|
por
Marta Galán (Redacción Popes80.com)
| "Últimamente no se ve tanto, pero junto a las vías del
metro se han formado muchos de nuestros artistas" |
|
Publicidad
|
|
|
Estos
días, en Madrid, los operarios de metro han estado de huelga. Los trenes
han pasado menos y era un engorro moverse por la ciudad. Entre la
impaciencia que me provoca el subterráneo y este imprevisto, una vez, y sólo
una, decidí optar por el autobús. Me pareció la mejor opción, pero
entre que salí, llegué a la parada y apareció el bus, se me fue más
tiempo del que había calculado. Acostumbrada a la vida en el metro, el
trayecto fue muy aburrido. Por lo menos en la línea 1 -pensaba- hasta que
llego a Gran Vía siempre ocurren, al menos, un par de sucesos
interesantes, mientras que en el autobús lo más emocionante que puede
pasar es que las señoras mayores se quejen de la poca puntualidad que
lleva el conductor y que además, si te descuidas, te peguen un codazo.
En
el metro, a pesar de resultar claustrofóbico a veces, se respira más
vida. Sobre todo por la música. En cualquier momento, en cualquier vagón,
pueden aparecer unas notas, e incluso algunos viajeros se animan a bailar.
Si tienes suerte, puede que incluso te cruces, al subir las escaleras o en
la estación del Retiro, con alguna promesa.
Últimamente
no se ve tanto, pero junto a las vías del metro se han formado muchos de
nuestros artistas. Los componentes de Guaraná lo saben bien: “Cuando
llegamos a Madrid”, comentaban en una ocasión, “tocábamos en el
metro para sacar algún dinero. Un día una señora de unos 70 años se
acercó a escucharnos y nos llenó la funda de caramelos y monedas. Nos
dijo que era todo lo que tenía, pero que quería darnos las gracias por
haberle alegrado el día. La canción era `La casa de Inés´”.
“Yo
empecé tocando en el metro en París”, recordaba Manu Chao en una
entrevista, “y tocar en el metro hace 15 años era nuestra manera de vivir.
Ahora es mucho más complicado y hay milicias que controlan quién toca y
dónde".
Recuerdo
que cuando Javier Álvarez sacó su primer disco y reconoció tener una
larga trayectoria “callejera”, todo el mundo aseguraba haberle visto
tocando alguna vez en el Retiro, e incluso haberle echado algunas monedas.

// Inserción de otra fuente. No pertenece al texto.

(** The IDs handed out for a tag are the successive values of its counter,
    modulo [2^64]. *)
Lemma run_calls_ids (tag : string) (cs : list call) :
  ∀ wh : WorkerHandler,
    nextID wh tag < uint64_modulus →
    let '(l, wh', _) := run_calls cs wh in
    ids_of tag l =
      (λ k, (nextID wh tag + N.of_nat k) mod uint64_modulus)
        <$> seq 0 (autos tag cs)
    ∧ nextID wh' tag =
        (nextID wh tag + N.of_nat (autos tag cs)) mod uint64_modulus.
Proof.
  induction cs as [|c cs IH]; intros wh Hlt.
  - simpl. unfold ret, autos; simpl. split; [done|].
    rewrite N.add_0_r. by rewrite N.mod_small.
  - simpl. unfold bind.
    pose proof (run_call_nextID c wh tag Hlt) as Hc.
    destruct (run_call c wh) as [[a wh1] l1].
    destruct Hc as [Ha Hn1].
    assert (nextID wh1 tag < uint64_modulus) as Hlt1.
    { rewrite Hn1. destruct (is_auto tag c); [apply uint64_incr_lt|done]. }
    specialize (IH wh1 Hlt1).
    destruct (run_calls cs wh1) as [[b wh2] l2].
    destruct IH as [Hb Hn2]. unfold ret.
    rewrite ids_of_app, Ha, Hb, Hn2, Hn1.
    rewrite autos_cons.
    destruct (is_auto tag c); simpl.
    + split.
      * f_equal; [by rewrite N.add_0_r, N.mod_small|].
        rewrite <- fmap_S_seq, <- list_fmap_compose.
        apply list_fmap_ext. intros _ k _; simpl.
        unfold uint64_incr. rewrite N.Div0.add_mod_idemp_l. f_equal. rewrite ?Nat2N.inj_succ. lia.
      * unfold uint64_incr. rewrite N.Div0.add_mod_idemp_l. f_equal. rewrite ?Nat2N.inj_succ. lia.
    + done.
Qed.

(** C2 (amended).  Take any sequence of registry calls ([RegisterHandler]
    with or without auto-allocation, for any tag, and [getHandler], which
    removes one-shot entries) and any tag whose counter does not wrap around
    during the sequence, that is, whose counter plus the number of its
    auto-allocations stays below [2^64].  Then the IDs auto-allocated for the
    tag are strictly increasing in order of allocation, each lies between
    the counter before and the counter after the sequence, and the tag's
    counter never decreases: it grows by one with each allocation and is
    untouched by everything else. *)
Theorem auto_IDs_strictly_increase (wh : WorkerHandler) (tag : string)
    (cs : list call) :
  nextID wh tag + N.of_nat (autos tag cs) < uint64_modulus →
  let '(l, wh', _) := run_calls cs wh in
  StronglySorted N.lt (ids_of tag l)
  ∧ Forall (λ id, nextID wh tag ≤ id < nextID wh' tag) (ids_of tag l)
  ∧ nextID wh' tag = nextID wh tag + N.of_nat (autos tag cs)
  ∧ ∀ cs1 cs2, cs = cs1 ++ cs2 →
      nextID wh tag ≤ nextID (run_calls cs1 wh).1.2 tag ≤ nextID wh' tag.
Proof.
  intros Hbound.
  assert (nextID wh tag < uint64_modulus) as Hlt by lia.
  pose proof (run_calls_ids tag cs wh Hlt) as Hcs.
  assert (∀ cs1 cs2, cs = cs1 ++ cs2 →
     nextID (run_calls cs1 wh).1.2 tag
       = nextID wh tag + N.of_nat (autos tag cs1)
     ∧ (autos tag cs1 ≤ autos tag cs)%nat) as Hprefix.
  { intros cs1 cs2 ->.
    assert (autos tag cs1 ≤ autos tag (cs1 ++ cs2))%nat as Hle.
    { unfold autos. rewrite List.filter_app, length_app. lia. }
    split; [|done].
    pose proof (run_calls_ids tag cs1 wh Hlt) as H1.
    destruct (run_calls cs1 wh) as [[l1 wh1] t1]; simpl.
    destruct H1 as [_ ->]. apply N.mod_small. lia. }
  destruct (run_calls cs wh) as [[l wh'] t].
  destruct Hcs as [Hids Hn].
  rewrite N.mod_small in Hn by done.
  assert (ids_of tag l = (λ k, nextID wh tag + N.of_nat k)
                           <$> seq 0 (autos tag cs)) as Hids'.
  { rewrite Hids. apply list_fmap_ext. intros i k Hk; simpl.
    apply lookup_seq in Hk as [Hk1 Hk2]. apply N.mod_small. lia. }
  repeat split.
  - rewrite Hids'. clear -wh. generalize 0%nat as s.
    induction (autos tag cs) as [|n IH]; intros s; simpl; constructor.
    + apply IH.
    + apply Forall_fmap, Forall_forall. intros k Hk; simpl.
      apply elem_of_seq in Hk. lia.
  - rewrite Hids', Hn. apply Forall_fmap, Forall_forall. intros k Hk; simpl.
    apply elem_of_seq in Hk. lia.
  - done.
  - destruct (Hprefix cs1 cs2 H) as [-> _]. lia.
  - destruct (Hprefix cs1 cs2 H) as [-> ?]. rewrite Hn. lia.
Qed.

Lemma autos_replicate (tag : string) (n : nat) (id : N) (h : HandlerFn) :
  autos tag (replicate n (Register tag id true h)) = n.
Proof.
  induction n as [|n IH]; [done|].
  simpl replicate. rewrite autos_cons; simpl.
  rewrite bool_decide_eq_true_2 by done. by rewrite IH.
Qed.

(** After [2^64] auto-allocations for one tag the counter is back where it
    started, and the next allocation repeats the first ID. *)
Lemma auto_IDs_wrap (wh : WorkerHandler) (tag : string) (h : HandlerFn)
    (n : nat) :
  nextID wh tag < uint64_modulus →
  N.of_nat n = uint64_modulus →
  ¬ StronglySorted N.lt
      (ids_of tag (run_calls (replicate (S n) (Register tag 0 true h)) wh).1.1).
Proof.
  intros Hlt Hn Hsorted.
  pose proof (run_calls_ids tag (replicate (S n) (Register tag 0 true h))
                wh Hlt) as Hcs.
  destruct (run_calls _ wh) as [[l wh'] t]; simpl in Hsorted.
  destruct Hcs as [Hids _]. rewrite autos_replicate in Hids.
  rewrite Hids in Hsorted. clear Hids.
  change (seq 0 (S n)) with (0%nat :: seq 1 n) in Hsorted.
  rewrite fmap_cons in Hsorted.
  apply StronglySorted_inv in Hsorted as [_ Hall].
  rewrite Forall_fmap, Forall_forall in Hall.
  assert (n ∈ seq 1 n) as Hin.
  { apply elem_of_seq. assert (0 < N.of_nat n) by (rewrite Hn; done). lia. }
  specialize (Hall n Hin). simpl in Hall.
  rewrite Hn, N.add_0_r in Hall.
  rewrite N.mod_small in Hall by done.
  rewrite <- (N.Div0.add_mod_idemp_r _ uint64_modulus) in Hall.
  rewrite N.Div0.mod_same, N.add_0_r in Hall.
  rewrite N.mod_small in Hall by done. lia.
Qed.


(** *** The handshake *)

(** The registry while [NewWorkerHandler] waits: the readiness handler and
    nothing else. *)
Lemma RegisterHandler_ready :
  RegisterHandler ReadyTag InitID false (Some SignalReady) emptyWH
  = (InitID, mkWH {[ReadyTag := {[InitID := Some SignalReady]}]} ∅, []).
Proof.
  rewrite RegisterHandler_explicit. unfold registered, set_handlers; simpl.
  rewrite lookup_empty; simpl. done.
Qed.

(** A frame that is not addressed to (ReadyTag, InitID), or that does not
    decode, leaves the waiting registry as it is and starts nothing. *)
Lemma receiveMessage_waiting (frame : list ascii) :
  let wh : WorkerHandler :=
    mkWH {[ReadyTag := {[InitID := Some SignalReady]}]} ∅ in
  (∀ m, json.Unmarshal frame = inl m →
        ¬ (msgTag m = ReadyTag ∧ msgID m = InitID)) →
  ∃ e, receiveMessage frame wh = (Some e, wh, []).
Proof.
  intros wh Hno. unfold receiveMessage.
  destruct (json.Unmarshal frame) as [m|e]; [|by eexists].
  specialize (Hno m eq_refl).
  unfold bind. rewrite getHandler_spec. unfold wh at 1; simpl.
  destruct (decide (msgTag m = ReadyTag)) as [Ht|Ht].
  - rewrite Ht, lookup_singleton_eq.
    destruct (decide (msgID m = InitID)) as [Hi|Hi]; [tauto|].
    rewrite lookup_singleton_ne by done. by eexists.
  - rewrite lookup_singleton_ne by done. by eexists.
Qed.

Lemma wait_ready_timeout (inbound : list (Z * list ascii)) :
  let wh : WorkerHandler :=
    mkWH {[ReadyTag := {[InitID := Some SignalReady]}]} ∅ in
  (∀ t frame m, (t, frame) ∈ inbound →
     (t < workerInitialConnectionTimeout)%Z →
     json.Unmarshal frame = inl m →
     ¬ (msgTag m = ReadyTag ∧ msgID m = InitID)) →
  wait_ready inbound wh = (false, wh, []).
Proof.
  intros wh. induction inbound as [|[t frame] rest IH]; intros Hno; [done|].
  simpl. destruct (Z.leb_spec workerInitialConnectionTimeout t) as [|Hlt];
    [done|].
  destruct (receiveMessage_waiting frame) as [e He].
  { intros m Hm. eapply Hno; [left|done|done]. }
  fold wh in He. rewrite He; simpl. rewrite IH; [done|].
  intros t' f' m' Hin. apply Hno. by right.
Qed.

Yo tenía por entonces unos 15 años y, en sueños, me imaginaba cruzándome
con él mientras cantaba “Uno, dos, tres, cuatro”, algo que, por
supuesto, nunca se produjo. Javier siempre dice que ésa fue una de las épocas
más libres y divertidas de su vida.
Hace
un tiempo leí una entrevista a un grupo argentino, La Herejía, que lleva
años tocando con artistas españoles y en algunas de las salas más
famosas de Madrid. El periodista le preguntaba: “¿Hay alguna diferencia
entre tocar en el metro o en la sala Galileo?”; a lo que uno de los
componentes respondía: “Sí, cuando tocas en el metro comes seguro!”.
Es divertido, pero también es real. Tal y como está el mundo de la música
en nuestro país, un día tocando en Cuatro Caminos renta más que una
noche de concierto. Y no es por dar ideas, que la normativa en todas las
ciudades españolas es muy estricta en estos temas: que si los músicos no
pueden molestar (¿), que si no se pueden utilizar percusiones, que si hay
que variar el repertorio (¡)...
Antonio Orozco también tuvo
que recurrir al metro para poder cantar, hasta que un día, -un buen día
para todos los que lo seguimos- una compañía se fijó en él. Manolo
Tena, Ismael Serrano, Ella baila sola o Ñaco Goñi pasaron por los mismo,
y los que no lo han hecho, han tenido tentaciones: el mismísimo Quique
González, cuando hace unos años publicó aquella declaración de
intenciones con la que luchaba contra la industria discográfica, aseguró
que recurriría a esta fórmula si era el modo más puro de llegar hasta
sus seguidores.
Al
volver de Semana Santa leí que por fin los operarios de metro habían
llegado a un acuerdo con la empresa. Me alegró no tener que volver a
aguantar pisotones y malos humos en el bus, pero más todavía moverme por
el subsuelo de Madrid rodeada de notas.